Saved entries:
========
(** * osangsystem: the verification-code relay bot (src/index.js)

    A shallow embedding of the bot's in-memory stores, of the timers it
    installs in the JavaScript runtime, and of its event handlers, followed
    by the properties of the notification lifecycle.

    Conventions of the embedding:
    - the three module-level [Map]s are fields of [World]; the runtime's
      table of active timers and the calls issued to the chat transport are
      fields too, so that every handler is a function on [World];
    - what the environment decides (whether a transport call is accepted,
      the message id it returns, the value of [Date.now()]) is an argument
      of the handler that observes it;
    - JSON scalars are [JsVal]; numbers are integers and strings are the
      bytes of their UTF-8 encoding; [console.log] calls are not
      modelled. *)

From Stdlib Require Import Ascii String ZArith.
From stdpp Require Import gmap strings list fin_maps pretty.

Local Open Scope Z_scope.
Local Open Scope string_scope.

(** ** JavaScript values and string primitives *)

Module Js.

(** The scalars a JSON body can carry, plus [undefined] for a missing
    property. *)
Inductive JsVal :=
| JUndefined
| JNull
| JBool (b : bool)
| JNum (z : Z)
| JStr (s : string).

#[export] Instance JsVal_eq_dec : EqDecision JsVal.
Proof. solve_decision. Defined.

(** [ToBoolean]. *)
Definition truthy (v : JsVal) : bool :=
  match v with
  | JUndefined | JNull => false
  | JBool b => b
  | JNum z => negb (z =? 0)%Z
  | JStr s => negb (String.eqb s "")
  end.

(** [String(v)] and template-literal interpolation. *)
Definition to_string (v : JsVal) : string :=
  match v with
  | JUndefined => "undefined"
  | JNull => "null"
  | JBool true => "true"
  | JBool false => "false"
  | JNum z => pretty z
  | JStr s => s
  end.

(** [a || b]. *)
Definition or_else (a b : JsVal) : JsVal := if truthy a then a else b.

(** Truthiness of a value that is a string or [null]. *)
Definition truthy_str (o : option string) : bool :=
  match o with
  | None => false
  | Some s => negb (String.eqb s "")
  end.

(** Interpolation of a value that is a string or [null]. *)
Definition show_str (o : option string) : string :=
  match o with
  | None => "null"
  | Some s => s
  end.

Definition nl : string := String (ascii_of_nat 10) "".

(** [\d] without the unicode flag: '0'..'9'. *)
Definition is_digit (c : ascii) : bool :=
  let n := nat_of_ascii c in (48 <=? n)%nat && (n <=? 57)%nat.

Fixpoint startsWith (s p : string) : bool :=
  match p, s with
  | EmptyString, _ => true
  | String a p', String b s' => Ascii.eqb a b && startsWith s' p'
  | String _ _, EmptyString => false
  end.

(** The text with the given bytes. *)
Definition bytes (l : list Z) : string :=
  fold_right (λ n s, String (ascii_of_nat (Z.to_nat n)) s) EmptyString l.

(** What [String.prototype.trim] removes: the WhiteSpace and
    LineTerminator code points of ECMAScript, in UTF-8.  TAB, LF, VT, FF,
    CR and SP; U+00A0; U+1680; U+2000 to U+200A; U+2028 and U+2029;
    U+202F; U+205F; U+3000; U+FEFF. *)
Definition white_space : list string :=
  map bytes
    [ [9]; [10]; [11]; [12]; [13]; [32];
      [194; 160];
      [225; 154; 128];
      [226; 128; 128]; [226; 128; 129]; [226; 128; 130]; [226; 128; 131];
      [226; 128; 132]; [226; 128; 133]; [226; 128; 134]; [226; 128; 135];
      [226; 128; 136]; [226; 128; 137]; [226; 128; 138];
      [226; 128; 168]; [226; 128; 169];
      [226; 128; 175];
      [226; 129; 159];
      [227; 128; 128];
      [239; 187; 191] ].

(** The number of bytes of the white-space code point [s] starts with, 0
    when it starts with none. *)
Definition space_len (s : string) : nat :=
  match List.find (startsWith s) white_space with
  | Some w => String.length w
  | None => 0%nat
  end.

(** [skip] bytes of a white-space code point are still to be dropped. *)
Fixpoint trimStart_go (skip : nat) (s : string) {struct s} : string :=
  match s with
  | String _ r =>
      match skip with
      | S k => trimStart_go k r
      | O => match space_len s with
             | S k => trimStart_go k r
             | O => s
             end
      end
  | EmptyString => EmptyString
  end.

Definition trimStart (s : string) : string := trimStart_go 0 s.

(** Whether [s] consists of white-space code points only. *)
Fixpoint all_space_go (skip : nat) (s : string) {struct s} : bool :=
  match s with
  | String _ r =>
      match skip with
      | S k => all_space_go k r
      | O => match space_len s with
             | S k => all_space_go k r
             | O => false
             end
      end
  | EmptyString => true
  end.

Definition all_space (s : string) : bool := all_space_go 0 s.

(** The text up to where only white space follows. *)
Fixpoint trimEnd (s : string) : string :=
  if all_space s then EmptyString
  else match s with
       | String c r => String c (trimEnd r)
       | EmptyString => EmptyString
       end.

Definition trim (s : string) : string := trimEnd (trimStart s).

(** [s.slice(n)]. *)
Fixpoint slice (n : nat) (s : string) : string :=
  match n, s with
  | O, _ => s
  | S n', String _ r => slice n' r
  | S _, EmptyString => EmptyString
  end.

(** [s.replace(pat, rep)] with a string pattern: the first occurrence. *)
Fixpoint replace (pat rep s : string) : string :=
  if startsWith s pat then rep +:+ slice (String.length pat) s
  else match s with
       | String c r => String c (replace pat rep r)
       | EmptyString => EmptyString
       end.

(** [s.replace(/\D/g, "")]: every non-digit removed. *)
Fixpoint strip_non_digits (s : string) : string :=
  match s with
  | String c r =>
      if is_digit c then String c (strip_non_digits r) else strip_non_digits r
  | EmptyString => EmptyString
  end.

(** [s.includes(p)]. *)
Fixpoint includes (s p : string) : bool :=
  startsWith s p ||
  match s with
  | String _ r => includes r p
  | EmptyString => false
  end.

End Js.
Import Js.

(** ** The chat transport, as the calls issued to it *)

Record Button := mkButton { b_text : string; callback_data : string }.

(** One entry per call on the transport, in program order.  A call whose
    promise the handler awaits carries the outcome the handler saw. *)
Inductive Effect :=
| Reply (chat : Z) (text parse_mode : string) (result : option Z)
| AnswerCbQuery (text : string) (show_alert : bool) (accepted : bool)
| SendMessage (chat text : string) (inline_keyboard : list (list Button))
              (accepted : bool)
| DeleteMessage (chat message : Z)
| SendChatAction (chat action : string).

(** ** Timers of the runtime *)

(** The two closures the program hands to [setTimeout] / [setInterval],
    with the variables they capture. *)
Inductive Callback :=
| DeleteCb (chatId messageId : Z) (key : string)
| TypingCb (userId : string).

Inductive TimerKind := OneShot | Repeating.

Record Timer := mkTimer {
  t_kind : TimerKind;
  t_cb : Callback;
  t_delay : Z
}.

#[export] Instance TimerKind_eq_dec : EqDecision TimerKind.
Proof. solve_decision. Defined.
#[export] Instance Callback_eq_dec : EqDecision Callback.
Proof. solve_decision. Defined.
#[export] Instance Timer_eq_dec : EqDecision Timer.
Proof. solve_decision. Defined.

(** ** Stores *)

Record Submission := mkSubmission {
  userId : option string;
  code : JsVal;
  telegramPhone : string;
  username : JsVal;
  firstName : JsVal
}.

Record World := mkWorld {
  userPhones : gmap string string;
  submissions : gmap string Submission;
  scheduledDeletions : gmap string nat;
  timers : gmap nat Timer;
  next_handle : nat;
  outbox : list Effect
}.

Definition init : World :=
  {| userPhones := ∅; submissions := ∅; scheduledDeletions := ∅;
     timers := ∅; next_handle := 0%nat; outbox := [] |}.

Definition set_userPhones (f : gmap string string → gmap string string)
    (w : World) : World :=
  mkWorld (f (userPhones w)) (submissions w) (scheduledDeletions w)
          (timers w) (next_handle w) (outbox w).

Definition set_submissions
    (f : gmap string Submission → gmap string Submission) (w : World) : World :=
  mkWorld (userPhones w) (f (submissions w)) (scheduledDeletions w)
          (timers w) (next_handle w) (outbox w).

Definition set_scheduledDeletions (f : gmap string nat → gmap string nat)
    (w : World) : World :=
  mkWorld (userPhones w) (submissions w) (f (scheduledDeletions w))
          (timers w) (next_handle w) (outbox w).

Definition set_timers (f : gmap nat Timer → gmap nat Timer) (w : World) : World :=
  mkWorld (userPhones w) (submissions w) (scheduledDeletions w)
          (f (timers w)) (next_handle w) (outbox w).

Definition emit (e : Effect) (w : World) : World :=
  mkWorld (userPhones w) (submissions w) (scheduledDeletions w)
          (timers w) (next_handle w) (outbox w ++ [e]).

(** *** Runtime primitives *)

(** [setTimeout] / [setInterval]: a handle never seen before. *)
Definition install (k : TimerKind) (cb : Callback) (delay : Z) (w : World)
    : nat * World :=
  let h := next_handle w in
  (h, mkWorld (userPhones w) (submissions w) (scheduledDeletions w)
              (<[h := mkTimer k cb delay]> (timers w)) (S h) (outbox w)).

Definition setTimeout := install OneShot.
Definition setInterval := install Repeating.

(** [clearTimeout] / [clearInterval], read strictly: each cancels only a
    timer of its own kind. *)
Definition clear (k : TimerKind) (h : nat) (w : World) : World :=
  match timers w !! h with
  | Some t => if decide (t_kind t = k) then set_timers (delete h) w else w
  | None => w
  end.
========
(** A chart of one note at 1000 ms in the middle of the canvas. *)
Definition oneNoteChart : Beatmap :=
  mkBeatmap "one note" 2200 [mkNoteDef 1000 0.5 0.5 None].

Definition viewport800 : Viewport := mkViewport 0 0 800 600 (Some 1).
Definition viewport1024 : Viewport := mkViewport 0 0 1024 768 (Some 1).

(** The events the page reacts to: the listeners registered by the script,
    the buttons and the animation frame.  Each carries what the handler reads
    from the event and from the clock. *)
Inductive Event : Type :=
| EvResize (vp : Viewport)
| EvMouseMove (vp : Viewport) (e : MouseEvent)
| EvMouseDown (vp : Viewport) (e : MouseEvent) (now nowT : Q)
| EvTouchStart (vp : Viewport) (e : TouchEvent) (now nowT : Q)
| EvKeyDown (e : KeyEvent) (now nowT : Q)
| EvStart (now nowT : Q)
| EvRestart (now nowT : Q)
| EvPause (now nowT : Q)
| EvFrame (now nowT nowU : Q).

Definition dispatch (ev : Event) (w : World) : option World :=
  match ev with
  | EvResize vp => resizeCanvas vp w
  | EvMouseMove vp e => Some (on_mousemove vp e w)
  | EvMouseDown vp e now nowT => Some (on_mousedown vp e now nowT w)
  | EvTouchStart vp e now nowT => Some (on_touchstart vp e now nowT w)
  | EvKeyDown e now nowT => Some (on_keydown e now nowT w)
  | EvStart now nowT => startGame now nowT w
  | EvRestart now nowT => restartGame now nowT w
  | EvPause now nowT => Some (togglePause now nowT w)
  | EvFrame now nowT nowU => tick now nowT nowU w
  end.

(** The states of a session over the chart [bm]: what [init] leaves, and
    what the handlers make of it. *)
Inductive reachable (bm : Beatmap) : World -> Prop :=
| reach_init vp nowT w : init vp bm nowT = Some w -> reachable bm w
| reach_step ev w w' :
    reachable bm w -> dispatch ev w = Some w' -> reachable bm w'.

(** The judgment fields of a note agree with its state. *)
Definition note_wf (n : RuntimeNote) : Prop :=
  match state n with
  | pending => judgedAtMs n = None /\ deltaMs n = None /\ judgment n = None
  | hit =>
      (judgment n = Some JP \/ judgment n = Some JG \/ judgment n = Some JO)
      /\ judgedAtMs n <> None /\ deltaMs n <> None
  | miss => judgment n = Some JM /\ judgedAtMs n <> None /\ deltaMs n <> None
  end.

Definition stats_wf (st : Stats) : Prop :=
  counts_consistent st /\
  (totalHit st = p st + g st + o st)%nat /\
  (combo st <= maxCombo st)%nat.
========
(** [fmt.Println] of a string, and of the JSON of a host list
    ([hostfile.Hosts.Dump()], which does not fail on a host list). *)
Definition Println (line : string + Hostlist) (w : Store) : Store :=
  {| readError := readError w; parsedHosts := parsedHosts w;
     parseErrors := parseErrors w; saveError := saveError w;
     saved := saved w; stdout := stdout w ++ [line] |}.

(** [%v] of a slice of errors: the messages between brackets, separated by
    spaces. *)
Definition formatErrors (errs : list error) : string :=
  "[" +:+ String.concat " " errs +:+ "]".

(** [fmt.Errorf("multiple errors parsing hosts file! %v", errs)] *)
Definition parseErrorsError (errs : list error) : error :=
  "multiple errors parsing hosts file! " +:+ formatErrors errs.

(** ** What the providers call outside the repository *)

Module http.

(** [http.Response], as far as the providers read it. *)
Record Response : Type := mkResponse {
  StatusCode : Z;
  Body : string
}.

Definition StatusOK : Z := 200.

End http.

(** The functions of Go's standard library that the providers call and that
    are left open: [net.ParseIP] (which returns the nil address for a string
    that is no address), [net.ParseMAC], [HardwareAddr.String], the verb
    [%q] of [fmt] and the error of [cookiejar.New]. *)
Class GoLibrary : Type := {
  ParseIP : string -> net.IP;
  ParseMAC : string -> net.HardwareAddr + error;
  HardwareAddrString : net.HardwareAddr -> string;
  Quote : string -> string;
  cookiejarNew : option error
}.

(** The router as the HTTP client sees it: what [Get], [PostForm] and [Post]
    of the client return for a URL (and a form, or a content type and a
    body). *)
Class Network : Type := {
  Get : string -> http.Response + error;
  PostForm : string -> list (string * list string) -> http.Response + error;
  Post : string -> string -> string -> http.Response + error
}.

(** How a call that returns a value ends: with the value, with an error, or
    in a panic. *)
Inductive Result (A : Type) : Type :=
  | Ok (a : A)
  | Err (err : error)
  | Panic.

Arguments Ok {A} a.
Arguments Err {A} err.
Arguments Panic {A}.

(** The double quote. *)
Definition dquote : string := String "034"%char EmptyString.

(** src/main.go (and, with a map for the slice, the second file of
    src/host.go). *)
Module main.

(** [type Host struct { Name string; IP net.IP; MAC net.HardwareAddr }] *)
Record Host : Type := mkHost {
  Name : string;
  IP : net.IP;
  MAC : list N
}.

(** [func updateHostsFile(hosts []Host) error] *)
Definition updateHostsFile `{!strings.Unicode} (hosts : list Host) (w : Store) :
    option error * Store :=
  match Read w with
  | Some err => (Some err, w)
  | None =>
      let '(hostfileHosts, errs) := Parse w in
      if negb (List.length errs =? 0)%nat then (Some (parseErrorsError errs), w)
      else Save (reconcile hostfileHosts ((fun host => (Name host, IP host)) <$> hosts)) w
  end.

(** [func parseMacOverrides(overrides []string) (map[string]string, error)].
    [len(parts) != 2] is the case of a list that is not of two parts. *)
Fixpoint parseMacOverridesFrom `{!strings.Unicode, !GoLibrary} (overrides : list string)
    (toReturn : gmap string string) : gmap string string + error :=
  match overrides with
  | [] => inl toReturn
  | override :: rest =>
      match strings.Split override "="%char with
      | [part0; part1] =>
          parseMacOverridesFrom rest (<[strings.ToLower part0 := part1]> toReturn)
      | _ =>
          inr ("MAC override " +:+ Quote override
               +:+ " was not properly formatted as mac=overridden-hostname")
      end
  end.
========
Task goal: Look through the records for the word "false". Every line that has it should be copied.

Answer for this exercise:
  | JUndefined | JNull => false
  | JBool false => "false"
  | None => false
  | String _ _, EmptyString => false
             | O => false
  | EmptyString => false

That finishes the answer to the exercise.